= Green Charter of Mainau =

The Green Charter of Mainau (Grüne Charta von der Mainau) is a manifesto that was initiated by Prince Lennart Bernadotte and promulgated by Federal President Lübke who was present at the conference. It was signed on April 20, 1961. The occasion was the fifth Mainau round table by 16 leaders in the field of nature and landscape protection in the Federal Republic of Germany.

The signatories included Konrad Buchwald, Gerhard Olschowy, Walter Rossow, Ernst Schröder, Alwin Seifert, and Alfred Toepfer.

The Green Charter of the Mainau is the model of the "Green Charter of the CDU South Baden". This is a comprehensive environmental strategy written in 1984 by the then Government Minister Norbert Nothhelfer and the then chairman of the CDU faction in the parliament and later Prime Minister Erwin Teufel in the environmental policy of Baden-Wuerttemberg was brought in.

==Content==
The charter summarizes the demands in 12 points:
- A legally enforceable spatial planning for all planning levels, considering the natural conditions.
- The preparation of landscape plans, green space plans in all municipalities for settlement, industrial, and traffic areas.
- Sufficient recreational space through the provision of garden land, free access to forests, mountains, lakes and rivers and other scenic beauties, urban open space near the apartment for daily recreation, urban recreational space for the weekend, and remote recreational space for holidays.
- Securing and developing sustainable, fertile agriculture and an orderly rural settlement.
- Increased measures to maintain and restore a healthy natural balance, in particular through soil protection, climate, and water protection.
- The conservation and sustainable use of existing natural or man-made green.
- The prevention of avoidable interventions that damage the landscape, e.g., B. in settlement and industrial construction, in mining, hydraulic engineering, and road construction.
- The reparation of unavoidable interference, in particular the re-greening of upland.
- A change in the thinking of the entire population through increased public information about the importance of the landscape in town and country and the dangers that threaten it.
- The greater consideration of the natural and landscape principles in education and training.
- The expansion of research for all-natural habitat related disciplines.
- Sufficient legislative measures to promote and secure healthy living space.
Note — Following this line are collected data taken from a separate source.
(** * Marathon training tools: a verified model of [tools/training_tools.py]

    The module holds four tool functions: [calculate_acwr],
    [adjust_paces_from_race], [calculate_weekly_mileage_progression] and
    [get_corrective_exercises].  They are embedded below over Rocq's
    primitive binary64 floats, which are the IEEE 754 doubles of a Python
    [float]; the Python builtins the functions call ([round], [min], [max],
    [sum], [//], [%], [int], [str] and the format specifications) are
    modelled next to them.  The profile store of
    [sessions/profile_manager.py] ([UserProfile], [save_profile] and
    [load_profile]) is embedded after the tools. *)

From Stdlib Require Import ZArith List String Ascii Bool Lia.
From Stdlib Require Import Floats DecimalString.
Import ListNotations.

Set Warnings "-inexact-float,-register-all".

Local Open Scope Z_scope.

(** ** Outcomes: a call returns a value or raises *)

Inductive exn : Type :=
| ZeroDivisionError
| IndexError
| ValueError
| OverflowError.

Inductive outcome (A : Type) : Type :=
| Returns (a : A)
| Raises (e : exn).

Arguments Returns {A} a.
Arguments Raises {A} e.

Definition bind {A B : Type} (c : outcome A) (k : A -> outcome B) : outcome B :=
  match c with
  | Returns a => k a
  | Raises e => Raises e
  end.

Notation "x <- c ;; k" := (bind c (fun x => k))
  (at level 61, c at next level, right associativity).

(** ** Python values and dictionaries

    A dictionary keeps its keys in insertion order, so it is a list of
    bindings; [dict_set] overwrites in place or appends, as Python does. *)

Inductive value : Type :=
| VNone
| VBool (b : bool)
| VInt (n : Z)
| VFloat (x : float)
| VStr (s : string)
| VList (l : list value)
| VDict (d : list (string * value)).

Definition dict : Type := list (string * value).

Fixpoint dict_get (k : string) (d : dict) : option value :=
  match d with
  | [] => None
  | (k', v) :: d' => if String.eqb k k' then Some v else dict_get k d'
  end.

Fixpoint dict_set (k : string) (v : value) (d : dict) : dict :=
  match d with
  | [] => [(k, v)]
  | (k', v') :: d' =>
      if String.eqb k k' then (k', v) :: d' else (k', v') :: dict_set k v d'
  end.

Definition dict_mem (k : string) (d : dict) : bool :=
  match dict_get k d with
  | Some _ => true
  | None => false
  end.

Definition dict_keys (d : dict) : list string := map fst d.

(** [{**a, **b}]: the bindings of [b] are written over [a] from left to right. *)
Definition dict_update (a b : dict) : dict :=
  fold_left (fun acc kv => dict_set (fst kv) (snd kv) acc) b a.

(** ** Floats *)

Module PyFloat.

Local Open Scope float_scope.

(** Python's two-argument [min] and [max] keep the first argument unless
    the second one compares strictly better. *)
Definition py_min (a b : float) : float := if b <? a then b else a.
Definition py_max (a b : float) : float := if a <? b then b else a.

(** [sum(l)]: left-to-right accumulation from 0, as CPython's float loop
    adds; the compensated sum of CPython 3.12 and later agrees with it
    whenever the partial sums are exact. *)
Definition py_sum (l : list float) : float := fold_left add l 0.

(** [x / y] raises on a zero divisor. *)
Definition py_div (x y : float) : outcome float :=
  if y =? 0 then Raises ZeroDivisionError else Returns (x / y).

(** Truth value of a float: anything but a zero. *)
Definition truthy (x : float) : bool := negb (x =? 0).

Local Close Scope float_scope.

(** The integer nearest to [n / d] for [d > 0], ties to the even one. *)
Definition round_half_even (n d : Z) : Z :=
  let q := n / d in
  match (2 * (n mod d)) ?= d with
  | Lt => q
  | Gt => q + 1
  | Eq => if Z.even q then q else q + 1
  end.

(** The double nearest to [n / d], with the given sign. *)
Definition float_of_ratio (neg : bool) (n d : positive) : float :=
  SF2Prim (SFdiv prec emax (S754_finite neg n 0) (S754_finite false d 0)).

Definition float_of_Z (z : Z) : float :=
  SF2Prim (binary_normalize prec emax z 0 false).

Definition signed_zero (neg : bool) : float := SF2Prim (S754_zero neg).

(** [m * 2^e * p] as a fraction. *)
Definition scaled (m : positive) (e p : Z) : Z * Z :=
  if 0 <=? e then (Zpos m * 2 ^ e * p, 1) else (Zpos m * p, 2 ^ (- e)).

(** [round(x, ndigits)] for [ndigits >= 0]: the exact binary value is
    rounded half-even at that decimal place and the decimal is read back
    as the nearest double; infinities and NaN round to themselves. *)
Definition py_round (x : float) (ndigits : nat) : float :=
  match Prim2SF x with
  | S754_finite s m e =>
      let p := (10 ^ Z.of_nat ndigits)%Z in
      let '(n, d) := scaled m e p in
      match round_half_even n d with
      | Zpos k => float_of_ratio s k (Z.to_pos p)
      | _ => signed_zero s
      end
  | _ => x
  end.

(** C's [floor]. *)
Definition c_floor (x : float) : float :=
  match Prim2SF x with
  | S754_finite s m e =>
      if (0 <=? e)%Z then x
      else match ((if s then Zneg m else Zpos m) / 2 ^ (- e))%Z with
           | Z0 => signed_zero s
           | q => float_of_Z q
           end
  | _ => x
  end.

(** C's [fmod]: the exact remainder of the truncated quotient, with the
    sign of [x]. *)
Definition c_fmod (x y : float) : float :=
  match Prim2SF x, Prim2SF y with
  | S754_nan, _ | _, S754_nan => nan
  | S754_infinity _, _ => nan
  | _, S754_zero _ => nan
  | _, S754_infinity _ => x
  | S754_zero _, _ => x
  | S754_finite sx mx ex, S754_finite _ my ey =>
      let ez := Z.min ex ey in
      match ((Zpos mx * 2 ^ (ex - ez)) mod (Zpos my * 2 ^ (ey - ez)))%Z with
      | Zpos r =>
          SF2Prim
            (binary_normalize prec emax (if sx then Zneg r else Zpos r) ez false)
      | _ => signed_zero sx
      end
  end.

Local Open Scope float_scope.

(** [copysign(0.0, w)]. *)
Definition copysign_zero (w : float) : float := signed_zero (get_sign w).

(** [float.__mod__] (CPython's [float_rem]): the remainder takes the
    sign of the divisor; a zero divisor raises. *)
Definition rem_value (vx wx : float) : float :=
  let md := c_fmod vx wx in
  if negb (md =? 0) then
    if negb (Bool.eqb (wx <? 0) (md <? 0)) then md + wx else md
  else copysign_zero wx.

Definition float_rem (vx wx : float) : outcome float :=
  if wx =? 0 then Raises ZeroDivisionError else Returns (rem_value vx wx).

(** [float.__floordiv__] (CPython's [float_floor_div] over
    [_float_div_mod]): the quotient of [vx - fmod(vx, wx)], snapped to the
    nearest integral value. *)
Definition floor_div_value (vx wx : float) : float :=
  let md := c_fmod vx wx in
  let dv := (vx - md) / wx in
  let dv :=
    if negb (md =? 0) && negb (Bool.eqb (wx <? 0) (md <? 0))
    then dv - 1 else dv in
  if negb (dv =? 0) then
    let fl := c_floor dv in
    if 0.5 <? dv - fl then fl + 1 else fl
  else copysign_zero (vx / wx).

Definition float_floor_div (vx wx : float) : outcome float :=
  if wx =? 0 then Raises ZeroDivisionError else Returns (floor_div_value vx wx).

Local Close Scope float_scope.

(** [int(x)]: truncation; NaN and the infinities raise. *)
Definition py_int (x : float) : outcome Z :=
  match Prim2SF x with
  | S754_nan => Raises ValueError
  | S754_infinity _ => Raises OverflowError
  | S754_zero _ => Returns 0
  | S754_finite s m e =>
      let a := if 0 <=? e then Zpos m * 2 ^ e else Zpos m / 2 ^ (- e) in
      Returns (if s then - a else a)
  end.

(** ** Formatting *)

Local Open Scope string_scope.

(** [str(n)] for an [int]. *)
Definition str_int (n : Z) : string := NilZero.string_of_int (Z.to_int n).

(** [format(n, "02d")]: zero-padded to two characters, sign included. *)
Definition format_02d (n : Z) : string :=
  if ((0 <=? n) && (n <? 10))%Z then "0" ++ str_int n else str_int n.

Definition sign_str (neg : bool) : string := if neg then "-" else "".

Fixpoint zeros (n : nat) : string :=
  match n with
  | O => ""
  | S n' => "0" ++ zeros n'
  end.

(** [format(x, ".1f")]: one decimal, the exact value rounded half-even. *)
Definition format_1f (x : float) : string :=
  match Prim2SF x with
  | S754_nan => "nan"
  | S754_infinity s => sign_str s ++ "inf"
  | S754_zero s => sign_str s ++ "0.0"
  | S754_finite s m e =>
      let '(n, d) := scaled m e 10 in
      let r := round_half_even n d in
      sign_str s ++ str_int (r / 10)%Z ++ "." ++ str_int (r mod 10)%Z
  end.

(** *** [repr] of a float: the shortest decimal that reads back as it *)

(** [m * 2^e] against [n * 10^q]. *)
Definition cmp_dec (m : positive) (e n q : Z) : comparison :=
  ((Zpos m * (if 0 <=? e then 2 ^ e else 1) * (if 0 <=? q then 1 else 10 ^ (- q)))
   ?= (n * (if 0 <=? q then 10 ^ q else 1) * (if 0 <=? e then 1 else 2 ^ (- e))))%Z.

(** [floor (m * 2^e / 10^q)]. *)
Definition floor_dec (m : positive) (e q : Z) : Z :=
  ((Zpos m * (if 0 <=? e then 2 ^ e else 1) * (if 0 <=? q then 1 else 10 ^ (- q)))
   / ((if 0 <=? q then 10 ^ q else 1) * (if 0 <=? e then 1 else 2 ^ (- e))))%Z.

(** The double nearest to [n * 10^q]. *)
Definition float_of_dec (n : positive) (q : Z) : float :=
  if (0 <=? q)%Z then float_of_ratio false (n * Z.to_pos (10 ^ q)) 1
  else float_of_ratio false n (Z.to_pos (10 ^ (- q))).

(** The largest [k] with [10^k <= m * 2^e], searched upwards from an
    underestimate taken from the bit length. *)
Fixpoint exp10_from (fuel : nat) (m : positive) (e k : Z) : Z :=
  match fuel with
  | O => k
  | S fuel' =>
      match cmp_dec m e 1 (k + 1)%Z with
      | Lt => k
      | _ => exp10_from fuel' m e (k + 1)%Z
      end
  end.

Definition exp10 (m : positive) (e : Z) : Z :=
  exp10_from 4 m e (((Z.log2 (Zpos m) + e) * 30103) / 100000 - 1)%Z.

Definition reads_back (m : positive) (e : Z) (n q : Z) : bool :=
  match n with
  | Zpos n' =>
      match Prim2SF (float_of_dec n' q) with
      | S754_finite _ m' e' => Pos.eqb m m' && Z.eqb e e'
      | _ => false
      end
  | _ => false
  end.

(** The digits [n] and exponent [q] of the shortest decimal [n * 10^q]
    that reads back as [m * 2^e], the nearest one when two qualify. *)
Fixpoint shortest_from (fuel : nat) (m : positive) (e k p : Z) : Z * Z :=
  let q := (k - p + 1)%Z in
  let lo := floor_dec m e q in
  let hi := (lo + 1)%Z in
  match fuel with
  | O => (lo, q)
  | S fuel' =>
      match reads_back m e lo q, reads_back m e hi q with
      | true, true =>
          match cmp_dec m (e + 1)%Z (2 * lo + 1)%Z q with
          | Lt => (lo, q)
          | Gt => (hi, q)
          | Eq => if Z.even lo then (lo, q) else (hi, q)
          end
      | true, false => (lo, q)
      | false, true => (hi, q)
      | false, false => shortest_from fuel' m e k (p + 1)%Z
      end
  end.

Fixpoint strip_zeros (fuel : nat) (n q : Z) : Z * Z :=
  match fuel with
  | O => (n, q)
  | S fuel' =>
      if (n mod 10 =? 0)%Z then strip_zeros fuel' (n / 10)%Z (q + 1)%Z else (n, q)
  end.

Definition shortest_digits (m : positive) (e : Z) : string * Z :=
  let '(n, q) := shortest_from 17 m e (exp10 m e) 1 in
  let '(n, q) := strip_zeros 17 n q in
  let ds := str_int n in
  (ds, (Z.of_nat (String.length ds) + q)%Z).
In 1962, the signatories of the charter consequently also founded an association, the Deutscher Rat für Landespflege, the German Council for Land Care (DRL for short), which has set itself the task of putting the demands made into practice: through research, model projects and advice to authorities dealing with spatial planning and nature conservation deals.

In 2011, Hans-Werner Frohn published an article in the journal Studienarchiv Umweltgeschichte, Study Archive Environmental History with the title 50 years of the “Green Charter of Mainau”. Pioneering nature conservation and environmental document opened a window to modernity in Germany. - On the genesis of the “Green Charter of Mainau”.
==Resulting Initiatives==
The Green Charter of Mainau, became the template for the International Ski Federation's Mainau Forums and Mainau Manifestos and the sports commitment to the environment and climate change.